The road was quite busy, with bicycles, vans, trucks and minibuses. The horns from the traffic drown out the bleating of the panicking sheep. The boy deliverers a blow to the top of her head with his palm.

His father waited for us across the street. He was old, rail thin. The ground where he stood was littered with the remains of sheep; pieces of leg, bits of fur and little rivers of blood made solid by dust.

The butcher was wearing a mismatched suit with brown pants, pressed, creased. A lime green cardigan was worn over a black polo shirt. His leather shoes were splattered with dried, crusty blood. Upon his head was a forest green, gold and black cap with a cityscape of an Arabian oasis. “This business is my life,” he tells me.

“It’s all I know.”


The sheep’s legs are tied.
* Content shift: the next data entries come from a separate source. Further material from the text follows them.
(** C6. For a title that is not blank and a url that parses with scheme
    http or https, the first request of [handleAdd] is the insert of exactly
    two fields: the trimmed title, and the text of the parsed URL rather than
    what the user typed.  It names no owner, and no other insert follows.
    The store alone names the owner: the before-insert trigger puts the
    caller of the session on the row before the insert policy looks at it, so
    the owner-less command of a signed-in caller is accepted and its row
    belongs to the caller; a command that does carry an owner gets the caller
    all the same; every accepted insert adds one row, owned by the caller;
    and without a session nothing is inserted. *)
Theorem handleAdd_insert_payload `{Host} (props : Props) (t : Tab) (u : URL) :
  JS.trim (title (state t)) <> EmptyString ->
  URL_parse (JS.trim (url (state t))) = Some u ->
  protocol u = "http:" \/ protocol u = "https:" ->
  let values : gmap string string :=
    <["title" := JS.trim (title (state t))]> (<["url" := URL_toString u]> ∅) in
  (exists rest,
     requests (world_after (handleAdd props) t)
     = requests (world t) ++ Insert values :: rest
     /\ forall v, ~ In (Insert v) rest)
  /\ values !! "title" = Some (JS.trim (title (state t)))
  /\ values !! "url" = Some (href u)
  /\ (forall k, k <> "title" -> k <> "url" -> values !! k = None)
  /\ values !! "user_id" = None
  /\ values !! "owner" = None
  /\ (forall (v : gmap string string) (w : World),
        Response.error (store_insert v w).1 = None ->
        exists r, db (store_insert v w).2 = db w ++ [r]
                  /\ Some (Schema.user_id r) = auth_uid w)
  /\ (forall uid, auth_uid (world t) = Some uid -> served (world t) ->
        Response.error (store_insert values (issued (Insert values) (world t))).1 = None
        /\ db (world_after (handleAdd props) t)
           = db (world t)
             ++ [Schema.mk (gen_random_uuid (world t) (serial (world t))) uid
                   (JS.trim (title (state t))) (href u) (now (world t))])
  /\ (forall (v : gmap string string) (w : World) (uid ti ur : string),
        auth_uid w = Some uid ->
        v !! "title" = Some ti ->
        v !! "url" = Some ur ->
        Response.error (store_insert v w).1 = None
        /\ db (store_insert v w).2
           = db w ++ [Schema.mk (gen_random_uuid w (serial w)) uid ti ur (now w)])
  /\ (forall (v : gmap string string) (w : World),
        auth_uid w = None ->
        Response.error (store_insert v w).1 <> None /\ (store_insert v w).2 = w).
Proof.
  intros Htitle Hparse Hproto values.
  assert (Hv : valid_input (state t) u) by done.
  split_and!.
  - apply (handleAdd_requests_valid props t u Hv).
  - done.
  - done.
  - intros k Hk1 Hk2. subst values. by rewrite !lookup_insert_ne, lookup_empty.
  - done.
  - done.
  - intros v w He. destruct (store_insert_owner v w He) as (r & Hdb & Hu & _).
    eauto.
  - intros uid Hu Hs. split.
    + by rewrite (store_insert_overrides_owner _ _ uid (JS.trim (title (state t)))
                    (href u)).
    + unfold world_after. rewrite (handleAdd_inserted _ _ u uid) by done.
      by rewrite notifyTabs_db, loadBookmarks_db.
  - intros v w uid ti ur Hu Hti Hur.
    by rewrite (store_insert_overrides_owner v w uid ti ur).
  - intros v w Hu. by destruct (store_insert_no_session v w Hu).
Qed.
(** [s.trim() === '']: the text holds nothing but white space and line
    terminators (tab to carriage return, space, U+00A0 and the three-byte
    forms above). *)
Fixpoint blank (s : string) : bool :=
  match s with
  | EmptyString => true
  | String c1 s1 =>
      let a := Ascii.N_of_ascii c1 in
      if ((9 <=? a) && (a <=? 13) || (a =? 32))%N then blank s1
      else
        match s1 with
        | EmptyString => false
        | String c2 s2 =>
            let b := Ascii.N_of_ascii c2 in
            if ((a =? 194) && (b =? 160))%N then blank s2
            else
              match s2 with
              | EmptyString => false
              | String c3 s3 =>
                  if whiteSpace3 a b (Ascii.N_of_ascii c3) then blank s3 else false
              end
        end
  end.

(** The family being edited has its three fields: it is a stored family or
    the new one of [openModal], and the setters keep the fields. *)
Record State : Type := mkState {
  families : list SavedFamily.t;
  isModalVisible : bool;
  currentFamily : option SavedFamily.t
}.

(** [openModal]; [now1] and [now2] are the two readings of the clock, for
    the family and for its first member. *)
Definition openModal (family : option SavedFamily.t) (now1 now2 : Z) (st : State) : State :=
  mkState (families st) true
    (Some match family with
          | Some f => f
          | None => SavedFamily.mk now1 "" [Member.mk now2 ""]
          end).

Definition closeModal (st : State) : State :=
  mkState (families st) false None.

(** [onChangeText] of the name field, while a family is edited. *)
Definition setName (name : string) (st : State) : State :=
  match currentFamily st with
  | Some cur =>
      mkState (families st) (isModalVisible st)
        (Some (SavedFamily.mk (SavedFamily.id cur) name (SavedFamily.members cur)))
  | None => st
  end.

(** [newFamilies.findIndex(f => f.id === finalFamily.id)] *)
Fixpoint findIndex (id : Z) (fs : list SavedFamily.t) : option nat :=
  match fs with
  | [] => None
  | f :: rest => if SavedFamily.id f =? id then Some O else S <$> findIndex id rest
  end.

(** The family written by [handleSaveFamily]: members whose name is blank
    are dropped. *)
Definition finalFamily (cur : SavedFamily.t) : SavedFamily.t :=
  SavedFamily.mk (SavedFamily.id cur) (SavedFamily.name cur)
    (List.filter (fun m => negb (blank (Member.name m))) (SavedFamily.members cur)).

Inductive SaveOutcome : Type :=
| NameMissing            (* 提示: 请输入家庭名称。 *)
| Saved (st : State).

(** [handleSaveFamily]: the list is written to the store and shown, and the
    form is closed. *)
Definition handleSaveFamily (st : State) : SaveOutcome :=
  match currentFamily st with
  | None => NameMissing
  | Some cur =>
      if Text.falsy (SavedFamily.name cur) then NameMissing
      else
        let finalFamily := finalFamily cur in
        let newFamilies :=
          match findIndex (SavedFamily.id finalFamily) (families st) with
          | Some existingIndex => <[existingIndex := finalFamily]> (families st)
          | None => families st ++ [finalFamily]
          end in
        Saved (closeModal (mkState newFamilies (isModalVisible st) (currentFamily st)))
  end.

(** The families kept by [handleDeleteFamily] once the deletion is
    confirmed. *)
Definition handleDeleteFamily (familyId : Z) (families : list SavedFamily.t)
  : list SavedFamily.t :=
  List.filter (fun f => negb (SavedFamily.id f =? familyId)) families.
(** ** Strings *)

Lemma JsString_eqb_eq (a b : jsstring) : JsString.eqb a b = true <-> a = b.
Proof.
  revert b; induction a as [|x a IH]; intros [|y b]; simpl; split;
    try discriminate; try reflexivity.
  - intros H. apply andb_true_iff in H as [Hx Hab].
    apply N.eqb_eq in Hx. apply IH in Hab. congruence.
  - intros H. injection H as -> ->. rewrite N.eqb_refl. simpl. now apply IH.
Qed.

Lemma JsString_eqb_refl (a : jsstring) : JsString.eqb a a = true.
Proof. now apply JsString_eqb_eq. Qed.

Lemma JsString_eqb_neq (a b : jsstring) : JsString.eqb a b = false <-> a <> b.
Proof.
  split.
  - intros H E. apply JsString_eqb_eq in E. congruence.
  - intros H. destruct (JsString.eqb a b) eqn:E; [|reflexivity].
    apply JsString_eqb_eq in E. contradiction.
Qed.

Lemma optString_eqb_eq (a : option jsstring) (b : jsstring) :
  optString_eqb a b = true <-> a = Some b.
Proof.
  destruct a as [s|]; simpl.
  - rewrite JsString_eqb_eq. split; congruence.
  - split; discriminate.
Qed.

Lemma truthy_false (s : jsstring) : JsString.truthy s = false <-> s = [].
Proof. destruct s; simpl; split; congruence. Qed.

(** [trimStart] drops a run of white space and nothing else. *)
Lemma trimStart_split (s : jsstring) :
  exists w, s = w ++ JsString.trimStart s /\ Forall (fun c => JsString.is_space c = true) w.
Proof.
  induction s as [|c s [w [E F]]]; simpl.
  - exists []. split; [reflexivity | constructor].
  - destruct (JsString.is_space c) eqn:Hc.
    + exists (c :: w). split; [simpl; congruence | now constructor].
    + exists []. split; [reflexivity | constructor].
Qed.

Lemma trimStart_head (s : jsstring) c r :
  JsString.trimStart s = c :: r -> JsString.is_space c = false.
Proof.
  induction s as [|x s IH]; simpl; [discriminate|].
  destruct (JsString.is_space x) eqn:Hx; [exact IH|].
  intros H. injection H as -> _. exact Hx.
Qed.

Lemma trimEnd_split (s : jsstring) :
  exists w, s = JsString.trimEnd s ++ w.
Proof.
  unfold JsString.trimEnd.
  destruct (trimStart_split (rev s)) as [w [E _]].
  exists (rev w). rewrite <- rev_app_distr, <- E. now rewrite rev_involutive.
Qed.

Lemma trimEnd_last (s : jsstring) r c :
  JsString.trimEnd s = r ++ [c] -> JsString.is_space c = false.
Proof.
  unfold JsString.trimEnd. intros H.
  apply (f_equal (@rev _)) in H. rewrite rev_involutive, rev_app_distr in H.
  simpl in H. now apply trimStart_head in H.
Qed.
(** X10.  Regeneration of a centered pair.  When the output is absent or older
    than the base file, both images decode, the base fits on the resized
    background (itself within the limits of a JPEG) and the base file is not
    stamped later than the clock, the pair writes the output anew, prints
    the "Generate" line, and the output is current afterwards: run again at
    once, the pair only prints "Skip". *)
Theorem stale_output_regenerated (o : options) (ratio : number) (b i : string)
    (m : background_meta) (w : world) (base bg : dims) (target : Z) (fb : file) :
  composite m = Some "center" ->
  decode w b = Some base ->
  decode w (backgroundFile m) = Some bg ->
  Number.to_integer (center_target base) = Some target ->
  0 < target ->
  fits base (Dims target (auto_height (width bg) (height bg) target)) = true ->
  encodable (Dims target (auto_height (width bg) (height bg) target)) = true ->
  fs w !! b = Some fb ->
  mtime fb <= clock w ->
  let out := outputFile o ratio b i in
  is_directory w out = false ->
  current w b out = false ->
  b <> out ->
  let w1 := with_console (rendered w out bg (center_render b (backgroundFile m) target))
                         (console w ++ [generate_line out]) in
  generate_pair o ratio b (i, m) w = (w1, Ok tt) /\
  current w1 b out = true /\
  generate_pair o ratio b (i, m) w1
  = (with_console w1 (console w1 ++ [skip_line out]), Ok tt).
Proof.
  intros Hm Hd Hbg Ht Hpos Hfit Hen Hfb Hle out Hdir Hc Hne w1.
  assert (Hb : is_Some (fs w !! b)) by eauto.
  assert (Hrun : generate_pair o ratio b (i, m) w = (w1, Ok tt)).
  { unfold generate_pair. cbn [fst snd]. fold out.
    unfold mbind at 1. unfold M_bind. rewrite (up_to_date_run w b out Hb), Hc.
    unfold compose_pair. rewrite (proj2 (is_mode_true m "center") Hm).
    unfold mbind, M_bind.
    now rewrite (centerImage_succeeds w b (backgroundFile m) out base bg target). }
  assert (Hcur : current w1 b out = true).
  { apply current_true. exists fb, (File (clock w) (Image (canvas bg (center_render b (backgroundFile m) target)) (Some (center_render b (backgroundFile m) target)))).
    subst w1. cbn [fs with_console]. unfold rendered.
    rewrite write_lookup_ne by exact Hne.
    split; [exact Hfb |]. split; [apply rendered_lookup | exact Hle]. }
  split; [exact Hrun |]. split; [exact Hcur |].
  unfold generate_pair. cbn [fst snd]. fold out.
  unfold mbind, M_bind.
  rewrite (up_to_date_run w1 b out), Hcur; [reflexivity |].
  subst w1. cbn [fs with_console]. unfold rendered.
  rewrite write_lookup_ne by exact Hne. exact Hb.
Qed.
(** The distinct tokens of a list of pairwise distinct words joined by
    single spaces: the first word, the space, the other words. *)
Lemma first_seen_join_words w0 w1 ws :
  NoDup (w0 :: w1 :: ws) -> [32] ∉ w0 :: w1 :: ws ->
  first_seen [] (w0 :: flat_map (fun w => [[32]; w]) (w1 :: ws))
  = w0 :: [32] :: w1 :: ws.
Proof.
  intros Hnd Hsp.
  apply NoDup_cons in Hnd as [Hw0 Hnd]. apply NoDup_cons in Hnd as [Hw1 Hnd].
  rewrite !not_elem_of_cons in Hsp. destruct Hsp as (Hs0 & Hs1 & Hs).
  rewrite not_elem_of_cons in Hw0. destruct Hw0 as [Hw01 Hw0].
  change (flat_map ?f (w1 :: ws)) with ([32] :: w1 :: flat_map f ws).
  rewrite first_seen_cons, decide_False by apply not_elem_of_nil. simpl app.
  rewrite first_seen_cons, decide_False.
  2:{ intros Heq%list_elem_of_singleton. done. }
  simpl app. rewrite first_seen_cons, decide_False.
  2:{ rewrite !not_elem_of_cons. repeat split; try done.
      apply not_elem_of_nil. }
  simpl app.
  rewrite (first_seen_words ws [w0; [32]; w1]); [done| |].
  - right. left.
  - simpl. repeat (apply NoDup_cons; split); try done.
    + rewrite !not_elem_of_cons. repeat split; done.
    + rewrite !not_elem_of_cons. repeat split; done.
Qed.

(** ** The document of the first [n + 1] numbers *)

Lemma number_words_cons n :
  number_words (S n)
  = ToString 0 :: ToString 1
      :: ((fun i => ToString (N.of_nat i)) <$> seq 2 n).
Proof. reflexivity. Qed.

Lemma number_words_is_word n : Forall is_word (number_words n).
Proof.
  unfold number_words. apply Forall_fmap, Forall_forall. intros i _.
  split; [apply ToString_nonempty|].
  eapply Forall_impl; [apply ToString_digits|]. apply digit_not_space.
Qed.

Lemma number_words_NoDup n : NoDup (number_words n).
Proof.
  unfold number_words. apply NoDup_fmap_2; [|apply NoDup_seq].
  intros i j H%ToString_inj. lia.
Qed.

Lemma number_words_no_space n : [32] ∉ number_words n.
Proof.
  unfold number_words. intros [i [Hi _]]%list_elem_of_fmap.
  pose proof (ToString_digits (N.of_nat i)) as Hd.
  rewrite <- Hi in Hd. by inversion Hd.
Qed.

Lemma number_words_last n : last (number_words n) = Some (ToString (N.of_nat n)).
Proof.
  unfold number_words. rewrite seq_S, fmap_app. simpl. apply last_snoc.
Qed.

(** The tokens of ["0 1 ... n"] and its distinct tokens, for [n >= 1]. *)
Lemma tokenize_numbers_doc n :
  tokenize (join_words (number_words (S n)))
  = ToString 0 :: flat_map (fun w => [[32]; w])
      (ToString 1 :: ((fun i => ToString (N.of_nat i)) <$> seq 2 n)).
Proof.
  pose proof (number_words_is_word (S n)) as Hw.
  rewrite number_words_cons in *. by apply tokenize_join_words.
Qed.

Lemma first_seen_numbers_doc n :
  first_seen [] (tokenize (join_words (number_words (S n))))
  = ToString 0 :: [32] :: ToString 1
      :: ((fun i => ToString (N.of_nat i)) <$> seq 2 n).
Proof.
  rewrite tokenize_numbers_doc. apply first_seen_join_words.
  - rewrite <- number_words_cons. apply number_words_NoDup.
  - rewrite <- number_words_cons. apply number_words_no_space.
Qed.

Lemma first_seen_sub ts : forall keys t,
  t ∈ first_seen keys ts -> t ∈ keys \/ t ∈ ts.
Proof.
  induction ts as [|t0 ts IH]; intros keys t Ht; [by left|].
  rewrite first_seen_cons in Ht. apply IH in Ht as [Ht|Ht].
  - destruct (decide _); [by left|].
    apply elem_of_app in Ht as [?|Ht]; [by left|].
    apply list_elem_of_singleton in Ht as ->. right. left.
  - right. by right.
Qed.
(** The loop of [_wrap_text] cuts the words into groups and joins each
    group with a space. *)
Lemma wrap_loop_groups f max_width words : forall lines current_line,
  exists groups,
    Forall (fun g => g <> []) groups /\
    concat groups = (current_line ++ words)%list /\
    wrap_loop E f max_width words lines current_line
    = (lines ++ (join " " <$> groups))%list.
Proof.
  induction words as [| word rest IH]; intros lines current_line; cbn [wrap_loop].
  - destruct current_line as [| c cs].
    + exists []. split; [constructor |]. split; [reflexivity |].
      cbn. by rewrite app_nil_r.
    + exists [c :: cs]. split; [by repeat constructor |].
      split; [cbn; by rewrite !app_nil_r | reflexivity].
  - destruct (_ <=? _).
    + destruct (IH lines (current_line ++ [word])%list) as (groups & Hne & Hcat & ->).
      exists groups. split; [exact Hne |]. split; [| reflexivity].
      by rewrite Hcat, <- app_assoc.
    + destruct current_line as [| c cs].
      * destruct (IH lines [word]) as (groups & Hne & Hcat & ->).
        by exists groups.
      * destruct (IH (lines ++ [join " " (c :: cs)])%list [word])
          as (groups & Hne & Hcat & ->).
        exists ((c :: cs) :: groups). split; [by constructor |]. split.
        -- cbn [concat]. by rewrite Hcat.
        -- by rewrite <- app_assoc.
Qed.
It’s body rises and falls with the sheep’s rapid breathing. An old man is summoned. He arrives with a long, white handled knife.

The sheep looks at me as its throat is sliced. It’s a smooth, fluid motion. A small river of blood begins to flow, slowed by the fur, then running hard onto the concrete. It is much brighter, thicker than I had expected, this blood; rather like paint. The blood gargles sporadically in tune with the sheep’s rapid heartbeat. Little spurts of blood shoot from the animals’ neck.

Severed, its neck is pliant and flexible. One last time, she twitches and bucks wildly, held down by the sheepmongers son. I squat down to look inside the cut. The windpipe which has been severed looks plastic, when the sheep attempts to breath it moves up and down, mechanically.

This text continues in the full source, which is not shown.